▶ [Task item] Starting with the first line below, reproduce each line exactly until you have included the one bearing "(** [std::net::SocketAddr]; flow".

▶ [Material for this exercise]
==*==
(* ===== verification/Handshake.v ===== *)
(** * P2P handshakes, peer specifications and peer lists

    Models p2p/src/transport/handshake.rs, the types it uses from
    p2p/src/types.rs, the short strings of p2p/src/transport/vlq.rs, the byte-wise
    reader of p2p/src/transport/connection.rs and the peer-list bodies of
    p2p/src/protocol/messages.rs. The clock and the random session id are
    arguments. A [String] is its bytes, and [from_utf8] the check of RFC 3629. *)

From S2P Require Import Prelude Vlq Frame Messages.
Import Vlq Frame Messages.

Module Handshake.

(** ** Addresses, versions and networks *)

(** [std::net::IpAddr] by its octets, four or sixteen of them. *)
Inductive IpAddr :=
| V4 (octets : list Z)
| V6 (octets : list Z).

(** [std::net::SocketAddr]; flow label and scope id of a V6 address are zero for
    every address the source constructs. *)
Record SocketAddr := mk_addr { ip : IpAddr; port : Z }.

#[global] Instance IpAddr_eq_dec : EqDecision IpAddr.
Proof. solve_decision. Defined.

#[global] Instance SocketAddr_eq_dec : EqDecision SocketAddr.
Proof. solve_decision. Defined.

#[global] Instance IpAddr_countable : Countable IpAddr.
Proof.
  refine (inj_countable' (fun a => match a with V4 o => inl o | V6 o => inr o end)
            (fun s => match s with inl o => V4 o | inr o => V6 o end) _).
  by intros [].
Defined.

#[global] Instance SocketAddr_countable : Countable SocketAddr.
Proof.
  refine (inj_countable' (fun a => (ip a, port a)) (fun p => mk_addr p.1 p.2) _).
  by intros [].
Defined.

Record Version := mk_version { major : Z; minor : Z; patch : Z }.

Definition EIP37_MIN : Version := mk_version 4 0 100.

(** The derived [Ord] of [Version] is lexicographic. *)
Definition version_lt (a b : Version) : bool :=
  (major a <? major b)
  || (major a =? major b) && ((minor a <? minor b)
     || (minor a =? minor b) && (patch a <? patch b)).

Inductive Network := Mainnet | Testnet.

#[global] Instance Network_eq_dec : EqDecision Network.
Proof. solve_decision. Defined.

Definition magic (n : Network) : list Z :=
  match n with
  | Mainnet => [1; 0; 2; 4]
  | Testnet => [2; 3; 2; 3]
  end.

Inductive ProxyMode := Full | Light.

#[global] Instance ProxyMode_eq_dec : EqDecision ProxyMode.
Proof. solve_decision. Defined.

Inductive Direction := Outbound | Inbound.

#[global] Instance Direction_eq_dec : EqDecision Direction.
Proof. solve_decision. Defined.

Record ModeConfig := mk_mode { state_type_id : Z; verifying : bool; blocks_to_keep : Z }.

Record HandshakeConfig := mk_config {
  agent_name : list Z;
  peer_name : list Z;
  cfg_version : Version;
  network : Network;
  mode : ProxyMode;
  declared_address : option SocketAddr;
  mode_config : ModeConfig
}.

Record Feature := mk_feature { id : Z; fbody : list Z }.

Record PeerSpec := mk_spec {
  agent : list Z;
  version : Version;
  name : list Z;
  address : option SocketAddr;
  features : list Feature
}.

Definition FEATURE_MODE : Z := 16.
Definition FEATURE_SESSION : Z := 3.

(** ** Strings *)

Definition continuation (b : Z) : bool := (128 <=? b) && (b <=? 191).

Definition between (lo hi b : Z) : bool := (lo <=? b) && (b <=? hi).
==*==
▶ [Answer box]
(* ===== verification/Handshake.v ===== *)
(** * P2P handshakes, peer specifications and peer lists

    Models p2p/src/transport/handshake.rs, the types it uses from
    p2p/src/types.rs, the short strings of p2p/src/transport/vlq.rs, the byte-wise
    reader of p2p/src/transport/connection.rs and the peer-list bodies of
    p2p/src/protocol/messages.rs. The clock and the random session id are
    arguments. A [String] is its bytes, and [from_utf8] the check of RFC 3629. *)

From S2P Require Import Prelude Vlq Frame Messages.
Import Vlq Frame Messages.

Module Handshake.

(** ** Addresses, versions and networks *)

(** [std::net::IpAddr] by its octets, four or sixteen of them. *)
Inductive IpAddr :=
| V4 (octets : list Z)
| V6 (octets : list Z).

(** [std::net::SocketAddr]; flow label and scope id of a V6 address are zero for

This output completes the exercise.